Hunderassen mit wenig Jagdtrieb

Jeder Hund hat den natürlichen und früher überlebenswichtigen Instinkt zu jagen. In der Regel kann die jagdliche Motivation durch konsequente Erziehung und alternative Beschäftigung gut kontrolliert werden. Zum Thema Jagdtrieb findest du einen eigenen Artikel auf unserem Blog.

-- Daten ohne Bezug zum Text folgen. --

(** * radicalfield: the QuadraticElement2 extension type

    A shallow embedding of [radicalfield/_quadraticelement2module.c].

    The C file is written against the CPython object model: objects live
    at addresses, carry a reference count and a type pointer, and the
    interpreter reaches the functions of the file through the slot table
    of the type.  The embedding keeps that shape:

    - the heap is a finite map from addresses to objects ([gmap]);
    - [PyObject*] is [option addr], [NULL] being [None];
    - C functions that touch the heap pass it explicitly;
    - a function that returns [NULL] with an exception set returns
      [Raise e];
    - host allocations that may fail read their outcome from a schedule
      carried by the host state. *)

From Stdlib Require Import ZArith Ascii String List Bool Lia.
From stdpp Require Import gmap strings list fin_maps option.

Open Scope string_scope.
Open Scope Z_scope.

(** ** The host object model *)

Definition addr := positive.

Inductive exn := TypeError | AttributeError | MemoryError | SystemError.

Inductive result (A : Type) :=
  | Ok (x : A)
  | Raise (e : exn).
Arguments Ok {A} x.
Arguments Raise {A} e.

(** Slot identifiers of [PyType_Slot] entries (typeslots.h); the ones the
    file fills and the ones the operator dispatch reads. *)
Inductive slot_id :=
  | Py_tp_dealloc | Py_tp_traverse | Py_tp_clear | Py_tp_members | Py_tp_new
  | Py_tp_richcompare
  | Py_nb_add | Py_nb_multiply | Py_sq_concat | Py_sq_repeat.

#[global] Instance slot_id_eq_dec : EqDecision slot_id.
Proof. solve_decision. Defined.

(** Function pointers: the four functions of the file that are stored in
    slots, and the host functions behind the slots of [int] and [object]. *)
Inductive cfunc :=
  | quadraticelement2_new_fn
  | quadraticelement2_dealloc_fn
  | quadraticelement2_traverse_fn
  | quadraticelement2_clear_fn
  | long_add_fn | long_mul_fn | long_richcompare_fn
  | object_richcompare_fn.

(** [offsetof(quadraticelement2object, a)] and [offsetof(.., b)]. *)
Inductive field_offset := offsetof_a | offsetof_b.

Inductive member_type := Py_T_OBJECT_EX.

Definition Py_READONLY : Z := 1.

Record PyMemberDef := {
  name : string;
  type : member_type;
  offset : field_offset;
  flags : Z
}.

(** The [pfunc] of a slot: a function pointer or, for [Py_tp_members],
    the member table. *)
Inductive pfunc :=
  | Fn (f : cfunc)
  | Members (m : list PyMemberDef).

Definition PyType_Slot : Type := slot_id * pfunc.

Inductive tpflag :=
  | Py_TPFLAGS_DEFAULT | Py_TPFLAGS_HAVE_GC | Py_TPFLAGS_IMMUTABLETYPE
  | Py_TPFLAGS_HEAPTYPE.

Record PyType_Spec := {
  spec_name : string;
  spec_flags : list tpflag;
  spec_slots : list PyType_Slot
}.

(** [typedef struct { PyObject_HEAD PyObject* a; PyObject* b; }
    quadraticelement2object;] without the head, which is [PyObject]
    below. *)
Record quadraticelement2object := {
  qe_a : option addr;
  qe_b : option addr
}.

Record PyTypeObject := {
  tp_name : string;
  ht_name : string;
  tp_module : option string;
  tp_flags : list tpflag;
  tp_slots : list PyType_Slot;
  ht_module : option addr
}.

(** [typedef struct { PyTypeObject* QuadraticElement2_Type; } module_state;] *)
Record module_state := {
  QuadraticElement2_Type : option addr
}.

Record PyModuleObject := {
  md_dict : gmap string addr;
  md_state : module_state
}.

(** What an object holds after its head.  [NoneObj] is [None] and
    [PlainObject] an instance of [object]: neither has number or
    sequence slots nor an integer conversion. *)
Inductive body :=
  | Long (z : Z)
  | NoneObj
  | PlainObject
  | TypeObj (t : PyTypeObject)
  | ModuleObj (m : PyModuleObject)
  | QE2 (qe : quadraticelement2object).

(** [ob_type]: a static type of the host or a heap type at an address. *)
Inductive typeref :=
  | PyLong_Type | PyNone_Type | PyBaseObject_Type | PyType_Type | PyModule_Type
  | HeapType (tp : addr).

#[global] Instance typeref_eq_dec : EqDecision typeref.
Proof. solve_decision. Defined.

(** [PyObject_HEAD] and the body.  [ob_refcnt] is a [Py_ssize_t]; its
    range is not modelled. *)
Record PyObject := {
  ob_refcnt : Z;
  ob_type : typeref;
  ob_body : body
}.

Abbreviation heapT := (gmap addr PyObject).

(** The host: the heap and the outcomes of the coming fallible host
    allocations, in call order ([true]: the allocation succeeds; an
    exhausted schedule means no further failure). *)
Record host := {
  heap : heapT;
  allocs : list bool
}.

Definition with_heap (hp : heapT) (h : host) : host :=
  {| heap := hp; allocs := allocs h |}.

Definition take_alloc (h : host) : bool * host :=
  match allocs h with
  | [] => (true, h)
  | ok :: rest => (ok, {| heap := heap h; allocs := rest |})
  end.

(** *** Reference counting *)

Definition set_refcnt (n : Z) (o : PyObject) : PyObject :=
  {| ob_refcnt := n; ob_type := ob_type o; ob_body := ob_body o |}.

Definition set_body (b : body) (o : PyObject) : PyObject :=
  {| ob_refcnt := ob_refcnt o; ob_type := ob_type o; ob_body := b |}.

Definition Py_INCREF (op : addr) (hp : heapT) : heapT :=
  alter (fun o => set_refcnt (ob_refcnt o + 1) o) op hp.

Definition Py_XINCREF (op : option addr) (hp : heapT) : heapT :=
  match op with
  | Some p => Py_INCREF p hp
  | None => hp
  end.

(** *** Slot tables and their lookup *)

Definition slot_lookup (id : slot_id) (tbl : list PyType_Slot) : option pfunc :=
  snd <$> List.find (fun s => bool_decide (fst s = id)) tbl.

(** The slots of the static types that the model reads: [int] adds,
    multiplies and compares; [object] compares. *)
Definition PyLong_slots : list PyType_Slot :=
  [ (Py_nb_add, Fn long_add_fn);
    (Py_nb_multiply, Fn long_mul_fn);
    (Py_tp_richcompare, Fn long_richcompare_fn) ].

Definition PyBaseObject_slots : list PyType_Slot :=
  [ (Py_tp_richcompare, Fn object_richcompare_fn) ].

Definition type_slots (hp : heapT) (t : typeref) : list PyType_Slot :=
  match t with
  | PyLong_Type => PyLong_slots
  | HeapType tp =>
      match ob_body <$> hp !! tp with
      | Some (TypeObj ty) => tp_slots ty
      | _ => []
      end
  | _ => []
  end.

(** A type that leaves a slot empty inherits it from its base, which is
    [object] for every type of the model. *)
Definition type_slot (hp : heapT) (t : typeref) (id : slot_id) : option pfunc :=
  match slot_lookup id (type_slots hp t) with
  | Some f => Some f
  | None => slot_lookup id PyBaseObject_slots
  end.

Definition Py_TYPE (hp : heapT) (op : addr) : option typeref :=
  ob_type <$> hp !! op.

(** The address of a type object, for the type pointers that are
    themselves counted references (heap types). *)
Definition type_ptr (t : typeref) : option addr :=
  match t with
  | HeapType tp => Some tp
  | _ => None
  end.

(** ** The functions of the file: teardown *)

Definition Py_XDECREF_with (decref : addr -> heapT -> heapT)
    (op : option addr) (hp : heapT) : heapT :=
  match op with
  | Some p => decref p hp
  | None => hp
  end.

(** [quadraticelement2_dealloc], over the [Py_DECREF] it calls.
<<
    quadraticelement2object* qe = quadraticelement2object_CAST(op);
    PyTypeObject* tp = Py_TYPE(qe);
    PyObject_GC_UnTrack(qe);
    Py_XDECREF(qe->a);
    Py_XDECREF(qe->b);
    tp->tp_free(qe);
    Py_DECREF(tp);
>>
    The collector's list of tracked objects is not part of the model, so
    [PyObject_GC_UnTrack] has no counterpart; [tp_free] removes the object
    from the heap. *)
Definition quadraticelement2_dealloc_with (decref : addr -> heapT -> heapT)
    (op : addr) (hp : heapT) : heapT :=
  match hp !! op with
  | Some o =>
      match ob_body o with
      | QE2 qe =>
          let tp := type_ptr (ob_type o) in
          let hp := Py_XDECREF_with decref (qe_a qe) hp in
          let hp := Py_XDECREF_with decref (qe_b qe) hp in
          let hp := delete op hp in
          Py_XDECREF_with decref tp hp
      | _ => hp
      end
  | None => hp
  end.

(** [Py_DECREF]: [if (--op->ob_refcnt == 0) _Py_Dealloc(op);] where
    [_Py_Dealloc] calls the [tp_dealloc] of the object's type.  An element
    is torn down by [quadraticelement2_dealloc]; the other objects of the
    model own no counted reference that the model tracks and are freed.
    [fuel] bounds the nesting of deallocations. *)
Fixpoint Py_DECREF_fuel (fuel : nat) (op : addr) (hp : heapT) : heapT :=
  match hp !! op with
  | None => hp
  | Some o =>
      let n := ob_refcnt o - 1 in
      let hp := <[op := set_refcnt n o]> hp in
      if n =? 0 then
        match fuel with
        | O => hp
        | S fuel' =>
            match type_slot hp (ob_type o) Py_tp_dealloc with
            | Some (Fn quadraticelement2_dealloc_fn) =>
                quadraticelement2_dealloc_with (Py_DECREF_fuel fuel') op hp
            | _ => delete op hp
            end
        end
      else hp
  end.

(** Every nested deallocation is that of another object whose count has
    just reached zero, so the number of objects bounds the nesting
    ([Py_DECREF_fuel_enough] below: more fuel gives the same heap). *)
Definition Py_DECREF (op : addr) (hp : heapT) : heapT :=
  Py_DECREF_fuel (S (size hp)) op hp.

Definition Py_XDECREF (op : option addr) (hp : heapT) : heapT :=
  Py_XDECREF_with Py_DECREF op hp.

Definition quadraticelement2_dealloc (op : addr) (hp : heapT) : heapT :=
  quadraticelement2_dealloc_with Py_DECREF op hp.

(** Reading and writing the two fields through their offsets. *)
Definition get_field (f : field_offset) (qe : quadraticelement2object) : option addr :=
  match f with
  | offsetof_a => qe_a qe
  | offsetof_b => qe_b qe
  end.

Definition set_field (f : field_offset) (v : option addr)
    (qe : quadraticelement2object) : quadraticelement2object :=
  match f with
  | offsetof_a => {| qe_a := v; qe_b := qe_b qe |}
  | offsetof_b => {| qe_a := qe_a qe; qe_b := v |}
  end.

(** The element stored at [op], when [op] is one. *)
Definition as_element (hp : heapT) (op : addr) : option quadraticelement2object :=
  match ob_body <$> hp !! op with
  | Some (QE2 qe) => Some qe
  | _ => None
  end.

Definition store_field (op : addr) (f : field_offset) (v : option addr)
    (hp : heapT) : heapT :=
  alter (fun o =>
    match ob_body o with
    | QE2 qe => set_body (QE2 (set_field f v qe)) o
    | _ => o
    end) op hp.

(** [Py_VISIT(op)]: [if (op) { int vret = visit(op, arg); if (vret) return
    vret; }], followed by the rest [k] of the function.  The visitor works
    on the collector's state [S], reached through [arg]. *)
Definition Py_VISIT {S : Type} (visit : addr -> S -> Z * S)
    (op : option addr) (arg : S) (k : S -> Z * S) : Z * S :=
  match op with
  | None => k arg
  | Some p =>
      let '(vret, arg') := visit p arg in
      if vret =? 0 then k arg' else (vret, arg')
  end.

(** <<
    quadraticelement2object* qe = quadraticelement2object_CAST(op);
    Py_VISIT(Py_TYPE(qe));
    Py_VISIT(qe->a);
    Py_VISIT(qe->b);
    return 0;
>> *)
Definition quadraticelement2_traverse {S : Type} (hp : heapT) (op : addr)
    (visit : addr -> S -> Z * S) (arg : S) : Z * S :=
  match hp !! op with
  | Some o =>
      match ob_body o with
      | QE2 qe =>
          Py_VISIT visit (type_ptr (ob_type o)) arg (fun arg =>
          Py_VISIT visit (qe_a qe) arg (fun arg =>
          Py_VISIT visit (qe_b qe) arg (fun arg =>
          (0, arg))))
      | _ => (0, arg)
      end
  | None => (0, arg)
  end.

(** [Py_CLEAR(qe->f)]: [PyObject* tmp = qe->f; if (tmp != NULL)
    { qe->f = NULL; Py_DECREF(tmp); }]. *)
Definition Py_CLEAR (op : addr) (f : field_offset) (hp : heapT) : heapT :=
  match as_element hp op with
  | Some qe =>
      match get_field f qe with
      | Some tmp => Py_DECREF tmp (store_field op f None hp)
      | None => hp
      end
  | None => hp
  end.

Es gibt aber auch Hunderassen, bei denen der Jagdtrieb meistens nur noch sehr schwach ausgeprägt ist: 

  • Bobtail 
  • Havaneser
  • Malteser
  • Boxer
  • Papillon
  • Bichon Frisé
  • Zwergspitz

Hunderassen für den Hundesport

Falls du eine sehr aktive Person bist und dich fragst, welcher Hund für dich ideal ist, findest du hier eine Übersicht an eher sportlichen Hunderassen, die sich gerne bewegen und gefördert werden möchten. Ein aktiver Alltag ist für diese Rassen meist sehr wichtig – dazu gehört sowohl körperliche als auch geistige Beschäftigung. Bedenke auch, dass allein ein langer Spaziergang für viele Vertreter dieser Rassen nicht ausreichend ist. Ursprüngliche Arbeitshunderassen brauchen eine Aufgabe, um ihre Bedürfnisse befriedigen zu können. Folgende Hunderassen sind sportlich, intelligent und arbeitsfreudig: 

  • Australian Cattle Dog
  • Australian Shepherd
  • Border Collie
  • Deutscher Schäferhund
  • Dobermann
  • Malinois
Hundesport

Hunderassen, die wenig Haare verlieren

Wenig haarende Hunde werden vor allem von Allergikern bevorzugt, aber auch von Personen, die es aus praktischen oder hygienischen Gründen lieber haben, wenn der Hund kaum Haare verliert. Wenn das bei dir der Fall ist, solltest du dich mit diesen Rassen näher auseinander setzen: 

  • Chihuahua 
  • Papillon
  • Bichon Frisé
  • Pudel
  • Malinois
  • Airedale Terrier
  • Riesenschnauzer
  • Rhodesian Ridgeback
  • Deutsch Kurzhaar

Hunderassen mit einem ruhigen Naturell

Falls du in einem sehr hellhörigen Haus lebst oder allgemein keinen Hund willst, der sehr bellfreudig ist, suchst du wahrscheinlich nach einem tendenziell ruhigen Hund. Es gibt keine Rasse, die nie bellt und auch ruhige Hunde müssen ausreichend beschäftigt werden, um nicht zum Beispiel aus Frust mit dem Bellen anzufangen. Zu dem Thema „Hund bellt“ findest du einen eigenen Artikel auf unserem Blog. Folgende Rassen haben grundsätzlich eher ein ruhiges Naturell: 

  • Irischer Wolfshund
  • Basset
  • Afghanischer Windhund
  • Bernhardiner
  • Barso
  • Eurasier
  • Deutsche Dogge

Dieser Artikel ersetzt natürlich keine professionelle Beratung. Falls du überlegst, dir einen Hund zu kaufen, wende dich vorab an eine Hundeschule oder eine andere qualifizierte Person, die dir bei der Wahl der richtigen Rasse helfen kann. 

Wir wünschen dir viel Spaß mit deinem (zukünftigen) Liebling!